- With the exception of fixings, roof coverings and wire meshing, hives must be built entirely of natural materials such as wood, straw or clay. The inside of the hive may only be treated with beeswax and propolis. Only natural, ecologically safe and non-synthetic wood preservatives may be applied to the hive exterior.
- Swarming is the natural way to increase the number of bee colonies and is the only permitted means for increasing colony numbers.
- The system of management cannot rely on the continual introduction of colonies, swarms and queens from elsewhere. Clipping the wings of queens is prohibited. Multiple and routine uniting of colonies as well as systematic queen replacement is not permitted.
- A locally adapted breed of bee suited to the landscape should be chosen.
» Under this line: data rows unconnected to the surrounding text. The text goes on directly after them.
(** A world right after a successful [connect] on a fresh object, its
    trace left out. *)
Definition session (t : str) : world :=
  World (Client (Some 0%nat) (py "127.0.0.1") 9000 true true (initial_telemetry t))
        [] 1 t [].

(** The octets of an ASCII literal. *)
Definition octets (s : string) : bytes := list_byte_of_string s.



(** ** The command handlers and the window *)

(** [speed_up] *)
Definition speed_up : M unit :=
  send_command (py "SPEED UP") ≫= fun sent : bool =>
  if sent then log_command (Text (py "Command sent: SPEED UP")) else mret tt.

(** [slow_down] *)
Definition slow_down : M unit :=
  send_command (py "SLOW DOWN") ≫= fun sent : bool =>
  if sent then log_command (Text (py "Command sent: SLOW DOWN")) else mret tt.

(** [change_direction] *)
Definition change_direction (direction : str) : M unit :=
  send_command (py "TURN " ++ direction) ≫= fun sent : bool =>
  if sent then log_command (Text (py "Command sent: TURN " ++ direction))
  else mret tt.

(** What [on_closing] ends with: [self.destroy()]. *)
Inductive window := Destroyed.

(** [on_closing] *)
Definition on_closing : M window :=
  c ← get_self;
  (if is_connected c then disconnect else mret tt);;
  emit (Sleep 200);;
  mret Destroyed.







(** The text [send_command] puts on the wire for [message]. *)
Definition framed (message : str) : str :=
  if ends_with_char nl message then message else message ++ [nl].

(** The connection flag and the socket handle agree. *)
Definition consistent (c : client) : Prop :=
  is_connected c = true <-> is_Some (server_socket c).

(** The five keys of the snapshot. *)
Definition snapshot_keys : list str :=
  [py "direction"; py "speed"; py "battery"; py "temperature"; py "time"].

Definition fully_populated (c : client) : Prop :=
  forall k, k ∈ snapshot_keys -> is_Some (telemetry_data c !! k).

(** The socket calls among some events. *)
Definition socket_calls (ev : list event) : list event := List.filter is_sock ev.

Definition is_recv (e : event) : bool :=
  match e with Sock _ (Recv _) => true | _ => false end.

(** What the receive loop may do to a world: the connection fields, the
    script and the clock are left alone, no key leaves [telemetry_data], and
    the only socket calls are [recv]s. *)
Definition receive_only (w w' : world) : Prop :=
  server_socket (self w') = server_socket (self w) /\
  is_connected (self w') = is_connected (self w) /\
  should_receive (self w') = should_receive (self w) /\
  host (self w') = host (self w) /\
  port (self w') = port (self w) /\
  script w' = script w /\
  sockets w' = sockets w /\
  clock w' = clock w /\
  (forall k, is_Some (telemetry_data (self w) !! k) ->
             is_Some (telemetry_data (self w') !! k)) /\
  exists ev, trace w' = trace w ++ ev /\
             Forall (fun e => is_sock e = true -> is_recv e = true) ev.

(** A computation that does no more than the receive loop may. *)
Definition receiving {A} (m : M A) : Prop :=
  forall w o w', m w = (o, w') -> receive_only w w'.

(** The world with the [recv] calls left out of its trace. *)
Definition without_recv (w : world) : world :=
  World (self w) (script w) (sockets w) (clock w)
        (List.filter (fun e => negb (is_recv e)) (trace w)).

(** Two results of a call that differ in their [recv] calls at most. *)
Definition same_but_recv {A} (r r' : outcome A * world) : Prop :=
  r.1 = r'.1 /\ without_recv r.2 = without_recv r'.2.

(** A computation that does not depend on the [recv] calls made so far. *)
Definition recv_blind {A} (m : M A) : Prop :=
  forall w w', without_recv w = without_recv w' -> same_but_recv (m w) (m w').



Arguments py : simpl never.

(** ** Tactics *)

(** Running monadic code on a world given by its fields: the operations of
    [M] and the field accesses are unfolded by value, so that the world is
    never copied unevaluated. *)
Ltac run :=
  cbv beta iota zeta delta
    [mbind M_bind bind mret M_ret ret raise try_ get_self set_self emit now
     environment log_command after update_telemetry_display call
     with_trace with_self self script sockets clock trace
     server_socket host port is_connected should_receive telemetry_data
     set_telemetry set_server_socket set_is_connected set_should_receive
     apply_telemetry andb negb].

Ltac open_world w :=
  destruct w as [[?sk ?h ?p ?ic ?sr ?td] ?sc ?n ?clk ?tr].

Ltac keys_differ := let H := fresh in intros H; vm_compute in H; discriminate H.

Ltac not_in :=
  let H := fresh in
  intros H; apply list_elem_of_In in H; vm_compute in H; intuition discriminate.

Ltac next_call sc := destruct sc as [|[?e|] sc].

Ltac in_events :=
  repeat first [ apply list_elem_of_here | apply list_elem_of_further ].

Ltac created_is_closed :=
  let s := fresh "s" in
  let H := fresh "H" in
  intros s H;
  repeat (apply elem_of_cons in H as [H|H];
          [ try discriminate H; injection H as ->; in_events | ]);
  inversion H.

Ltac no_failure H :=
  exfalso; cbn [take] in H;
  repeat (apply elem_of_cons in H as [H|H]; [discriminate H|]); inversion H.

Ltac connect_failed :=
  run; eexists _, _; split; [reflexivity|];
  split; [rewrite <- ?app_assoc; reflexivity|];
  split; [reflexivity|]; split; [reflexivity|];
  split; [simpl; lia|]; split; [simpl; lia|]; created_is_closed.

Ltac failed_at sc e :=
  destruct e; (next_call sc; connect_failed).

(** ** Text *)



Lemma split_without_sep (sep : N) (s : str) :
  sep ∉ s -> split sep s = [s].
Proof.
  induction s as [|c s IH]; intros H; simpl; [done|].
  destruct (N.eqb_spec c sep) as [->|Hc].
  - exfalso. apply H. left.
  - rewrite IH; [done|]. intros Hin. apply H. by right.
Qed.

Lemma split_once_first (line rest : str) :
  nl ∉ line -> split_once nl (line ++ nl :: rest) = Some (line, rest).
Proof.
  induction line as [|c line IH]; intros Hnl; simpl.
  - reflexivity.
  - destruct (N.eqb_spec c nl) as [->|Hc].
    + exfalso. apply Hnl. left.
    + rewrite IH; [reflexivity|]. intros Hin. apply Hnl. by right.
Qed.

Lemma split_once_some (s a b : str) :
  split_once nl s = Some (a, b) -> s = a ++ nl :: b /\ nl ∉ a.
Proof.
  revert a b. induction s as [|c s IH]; intros a b H; simpl in H; [discriminate|].
  destruct (N.eqb_spec c nl) as [->|Hc].
  - injection H as <- <-. split; [reflexivity|]. apply not_elem_of_nil.
  - destruct (split_once nl s) as [[a' b']|]; [|discriminate].
    injection H as <- <-. destruct (IH a' b' eq_refl) as [-> Hn].
    split; [reflexivity|]. intros Hin. apply elem_of_cons in Hin as [Heq|Hin]; auto.
Qed.


Lemma not_telemetry_nonempty (sub line : str) :
  contains sub line = true -> sub <> [] -> line <> [].
Proof. intros H Hs ->. destruct sub; [done | discriminate H]. Qed.

Lemma split_nonempty (sep : N) (s : str) : split sep s <> [].
Proof.
  destruct s as [|c s]; simpl; [done|].
  destruct (c =? sep); [done|]. by destruct (split sep s).
Qed.

Lemma lstrip_with_snoc (p : N -> bool) (c : N) (s : str) :
  p c = true ->
  (lstrip_with p (s ++ [c]) = [] /\ lstrip_with p s = [])
  \/ lstrip_with p (s ++ [c]) = lstrip_with p s ++ [c].
Proof.
  intros Hc. induction s as [|x s IH]; simpl.
  - rewrite Hc. by left.
  - destruct (p x); [exact IH | by right].
Qed.

Lemma strip_with_snoc (p : N -> bool) (c : N) (s : str) :
  p c = true -> strip_with p (s ++ [c]) = strip_with p s.
Proof.
  intros Hc. unfold strip_with, rstrip_with.
  destruct (lstrip_with_snoc p c s Hc) as [[-> ->]| ->]; [reflexivity|].
  rewrite rev_unit. simpl. by rewrite Hc.
Qed.

Lemma strip_with_cons (p : N -> bool) (c : N) (s : str) :
  p c = true -> strip_with p (c :: s) = strip_with p s.
Proof. intros Hc. unfold strip_with. simpl. by rewrite Hc. Qed.

Lemma strip_surrounded (pre post s : str) :
  Forall (fun c => is_space c = true) pre ->
  Forall (fun c => is_space c = true) post ->
  strip (pre ++ s ++ post) = strip s.
Proof.
  intros Hpre Hpost. unfold strip.
  induction Hpre as [|c pre Hc _ IH]; simpl.
  - induction post as [|c post IH] using rev_ind.
    + by rewrite app_nil_r.
    + apply Forall_app in Hpost as [Hpost Hc]. rewrite Forall_singleton in Hc.
      rewrite app_assoc, strip_with_snoc by exact Hc. by apply IH.
  - rewrite strip_with_cons by exact Hc. exact IH.
Qed.

Lemma rstrip_with_keep (p : N -> bool) (c : N) (s : str) :
  p c = false -> rstrip_with p (s ++ [c]) = s ++ [c].
Proof.
  intros Hc. unfold rstrip_with. rewrite rev_unit. simpl. rewrite Hc.
  simpl. by rewrite rev_involutive.
Qed.

Lemma lstrip_with_keep_last (p : N -> bool) (c : N) (s : str) :
  p c = false -> lstrip_with p (s ++ [c]) = lstrip_with p s ++ [c].
Proof.
  intros Hc. induction s as [|x s IH]; simpl.
  - by rewrite Hc.
  - destruct (p x); [exact IH | reflexivity].
Qed.

Lemma split_lstrip (p : N -> bool) (sep : N) (t : str) (i : nat) :
  p sep = false ->
  split sep (lstrip_with p t) !! S i = split sep t !! S i.
Proof.
  intros Hsep. induction t as [|x t IH]; simpl; [reflexivity|].
  destruct (p x) eqn:Hx; [|reflexivity].
  destruct (N.eqb_spec x sep) as [->|Hne]; [congruence|].
  rewrite IH. destruct (split sep t) as [|w ws] eqn:E; [|reflexivity].
  by apply split_nonempty in E.
Qed.

Lemma split_at_first (sep : N) (a b : str) :
  sep ∉ a -> split sep (a ++ sep :: b) = a :: split sep b.
Proof.
  intros Ha. induction a as [|c a IH]; simpl.
  - by rewrite N.eqb_refl.
  - destruct (N.eqb_spec c sep) as [->|Hc]; [exfalso; apply Ha; left|].
    rewrite IH; [reflexivity|]. intros H. apply Ha. by right.
Qed.

Lemma token_after_first_eq_split (line v : str) :
  token_after_first_eq line v -> split eq_sign line !! 1%nat = Some v.
Proof.
  intros (key & rest & -> & Hkey & Hv & [->|[r ->]]).
  - rewrite split_at_first, app_nil_r, split_without_sep by assumption. reflexivity.
  - rewrite !split_at_first by assumption. reflexivity.
Qed.

(** The trim of [strip("OK ")] leaves element 1 alone when the line does not
    end in one of its characters. *)
Lemma ack_value (s : str) (c : N) :
  mem c (py "OK ") = false ->
  split eq_sign (strip_chars (py "OK ") (s ++ [c])) !! 1%nat
  = split eq_sign (s ++ [c]) !! 1%nat.
Proof.
  intros Hc. unfold strip_chars, strip_with.
  rewrite lstrip_with_keep_last, rstrip_with_keep by exact Hc.
  rewrite <- (lstrip_with_keep_last (fun c0 => mem c0 (py "OK "))) by exact Hc.
  by apply split_lstrip.
Qed.

Lemma starts_with_prefix (p s : str) :
  starts_with p s = true <-> exists b, s = p ++ b.
Proof.
  revert s. induction p as [|a p IH]; intros s; simpl.
  - split; [by exists s | done].
  - destruct s as [|b s].
    + split; [done | by intros [? ?]].
    + rewrite andb_true_iff, N.eqb_eq, IH. split.
      * intros [-> [t ->]]. by exists t.
      * intros [t [= -> ->]]. eauto.
Qed.

Lemma contains_occurs (sub s : str) : contains sub s = true <-> occurs sub s.
Proof.
  unfold occurs. induction s as [|c r IH]; simpl.
  - rewrite orb_false_r, starts_with_prefix. split.
    + intros [b H]. by exists [], b.
    + intros (a & b & H). destruct a; [by exists b|discriminate].
  - rewrite orb_true_iff, starts_with_prefix, IH. split.
    + intros [[b H]|(a & b & ->)]; [by exists [], b | by exists (c :: a), b].
    + intros (a & b & H). destruct a as [|x a]; [left; by exists b|].
      right. injection H as -> ->. by exists a, b.
Qed.

Lemma not_contains_occurs (sub s : str) : ~ occurs sub s -> contains sub s = false.
Proof.
  intros H. destruct (contains sub s) eqn:E; [|reflexivity].
  by apply contains_occurs in E.
Qed.

Lemma lstrip_with_split (p : N -> bool) (s : str) :
  exists pre, s = pre ++ lstrip_with p s /\ Forall (fun c => p c = true) pre.
Proof.
  induction s as [|c s (pre & IH & Hpre)]; simpl.
  - by exists [].
  - destruct (p c) eqn:Hc.
    + exists (c :: pre). split; [by rewrite <- app_comm_cons, <- IH | by constructor].
    + by exists [].
Qed.

Lemma lstrip_with_head (p : N -> bool) (s : str) (c : N) (r : str) :
  lstrip_with p s = c :: r -> p c = false.
Proof.
  induction s as [|x s IH]; simpl; [discriminate|].
  destruct (p x) eqn:Hx; [exact IH|]. by intros [= <- _].
Qed.

(** [strip] takes whitespace off both ends, and all of it. *)
Lemma strip_with_split (p : N -> bool) (s : str) :
  exists pre post,
    s = pre ++ strip_with p s ++ post /\
    Forall (fun c => p c = true) pre /\ Forall (fun c => p c = true) post.
Proof.
  unfold strip_with, rstrip_with.
  destruct (lstrip_with_split p s) as (pre & Hs & Hpre).
  destruct (lstrip_with_split p (rev (lstrip_with p s))) as (post & Ht & Hpost).
  exists pre, (rev post). split; [|split; [exact Hpre|]].
  - rewrite <- rev_app_distr, <- Ht, rev_involutive. exact Hs.
  - apply Forall_forall. intros c Hc. rewrite Forall_forall in Hpost.
    apply Hpost. by apply list_elem_of_In, in_rev, list_elem_of_In in Hc.
Qed.

Lemma strip_with_ends (p : N -> bool) (s : str) :
  (forall c r, strip_with p s = c :: r -> p c = false) /\
  (forall r c, strip_with p s = r ++ [c] -> p c = false).
Proof.
  unfold strip_with, rstrip_with.
  destruct (lstrip_with_split p (rev (lstrip_with p s))) as (post & Ht & _).
  split.
  - intros c r H.
    apply (f_equal (@rev N)) in Ht. rewrite rev_involutive, rev_app_distr, H in Ht.
    eapply lstrip_with_head. exact Ht.
  - intros r c H. apply (f_equal (@rev N)) in H.
    rewrite rev_involutive, rev_unit in H.
    eapply lstrip_with_head. exact H.
Qed.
- The comb is integral to the beehive. Therefore all combs should be constructed as natural combs. Natural combs are those constructed by the bees without the help of waxed midribs. Natural combs can be constructed on fixed or movable frames. Strips of beeswax foundation to guide comb building is permitted.
- The brood area naturally enough forms a self-contained unity. Both comb and brood area must be able to grow as the bee colony develops through building more natural comb. The brood chamber and frame size must be so chosen that the brood area can expand organically with the combs and without being obstructed by wood from the frames. Separation barriers are not allowed as integral elements of the management system.
Honey and blossom pollen are the natural foods for bees. The aim should be to winter them on honey. Where this is not possible supplementary winter feed must contain at least 10% honey by weight. Chamomile tea and salt should also be added to the feed. All feed supplements must be of organic if not Biodynamic origin. All pollen substitutes are forbidden.
A bee colony should be able to correct any occurring imbalances out of its own resources. Measures taken by the Demeter beekeeper should aim to reinforce and maintain its vitality and capacity for self regeneration. The occasional loss of colonies particularly susceptible to certain pests and diseases should be accepted as a necessary part of natural selection.